Durante anos, medicamentos como Ozempic e Mounjaro ficaram restritos a quem podia pagar milhares de reais por mês. Eram vistos como um tratamento de alto custo, disponível quase exclusivamente em clínicas particulares. Aos poucos, esse cenário começa a mudar.
Hoje, 62,6% dos adultos brasileiros estão acima do peso e 25,7% já convivem com a obesidade. Não se trata de estética. A obesidade é uma doença crônica e está diretamente relacionada ao aumento dos casos de diabetes tipo 2, hipertensão, doenças cardiovasculares, apneia do sono, problemas articulares e diversos tipos de câncer.
Algumas cidades brasileiras já começaram a oferecer esses medicamentos na rede pública para pacientes que atendem aos critérios médicos. Outras estudam fazer o mesmo, enquanto avança a discussão sobre ampliar esse acesso em todo o país. Diante disso, muita gente faz a mesma pergunta: faz sentido o poder público investir em medicamentos tão caros? Talvez a pergunta mais importante seja outra. Quanto custa não tratar a obesidade?


Durante décadas, o SUS foi obrigado a agir quando a doença já havia provocado danos. Agora começa a discutir uma mudança de estratégia: investir mais na prevenção do que no tratamento das consequências. É uma inversão de lógica que pode transformar a saúde pública brasileira.
Há outro fator que ajuda a explicar esse movimento.
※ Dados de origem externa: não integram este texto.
(* ===== verification/TimelockManager.v ===== *)
(** Renewing leaves whose timelocks run out: [crates/spark/src/services/timelock_manager.rs].

    [check_renew_nodes] sorts the nodes by what they need, fetches their parents and renews
    each: it builds the new transactions ([Transactions]), signs them ([Signing]) and sends
    them to the coordinator.  The operators' calls are the class [RenewRpc].  The renewals,
    which the code runs concurrently, run one after the other. *)
From S2P Require Import Prelude Timelocks TreeTypes Transactions Signing.

Class RenewTypes {bt : BitcoinTypes} := {
  ProtoNode : Type;
  ProtoNonces : Type;
  proto_node_id : ProtoNode → string;
  node_try_from : ProtoNode → result TreeNode ServiceError
}.

Section data.
Context {bt : BitcoinTypes} {rt : RenewTypes} {W : Type} {se : SignerEnv W}.

Inductive RenewType : Type :=
| RenewNode (parent_node : TreeNode)
| RenewRefund (parent_node : TreeNode)
| RenewZeroTimelock.

(** The signing jobs of [RenewLeafRequest]. *)
Record RenewNodeTimelockSigningJob : Type := {
  rn_split_node_tx_signing_job : option UserSignedTxSigningJob;
  rn_split_node_direct_tx_signing_job : option UserSignedTxSigningJob;
  rn_node_tx_signing_job : option UserSignedTxSigningJob;
  rn_refund_tx_signing_job : option UserSignedTxSigningJob;
  rn_direct_node_tx_signing_job : option UserSignedTxSigningJob;
  rn_direct_refund_tx_signing_job : option UserSignedTxSigningJob;
  rn_direct_from_cpfp_refund_tx_signing_job : option UserSignedTxSigningJob
}.

Record RenewRefundTimelockSigningJob : Type := {
  rr_node_tx_signing_job : option UserSignedTxSigningJob;
  rr_refund_tx_signing_job : option UserSignedTxSigningJob;
  rr_direct_node_tx_signing_job : option UserSignedTxSigningJob;
  rr_direct_refund_tx_signing_job : option UserSignedTxSigningJob;
  rr_direct_from_cpfp_refund_tx_signing_job : option UserSignedTxSigningJob
}.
O mercado dessas terapias amadureceu. Novos medicamentos chegaram, a concorrência aumentou, os preços começaram a recuar e a expectativa de novas opções deve ampliar ainda mais o acesso nos próximos anos.
As canetas emagrecedoras continuarão exigindo indicação médica, acompanhamento profissional e mudanças no estilo de vida. Não são uma solução mágica. Mas representam um avanço importante no combate a uma das doenças que mais pressionam os sistemas de saúde em todo o mundo.
Talvez a maior transformação não esteja na balança, mas na forma como o Estado passa a encarar a obesidade. Durante muito tempo, o dinheiro público foi gasto para tratar infartos, AVCs, insuficiência renal e outras complicações. Agora surge a oportunidade de investir antes que essas doenças apareçam. Se essa estratégia se confirmar, o maior legado das canetas emagrecedoras poderá ser justamente este: substituir a medicina que remedia pela medicina que previne.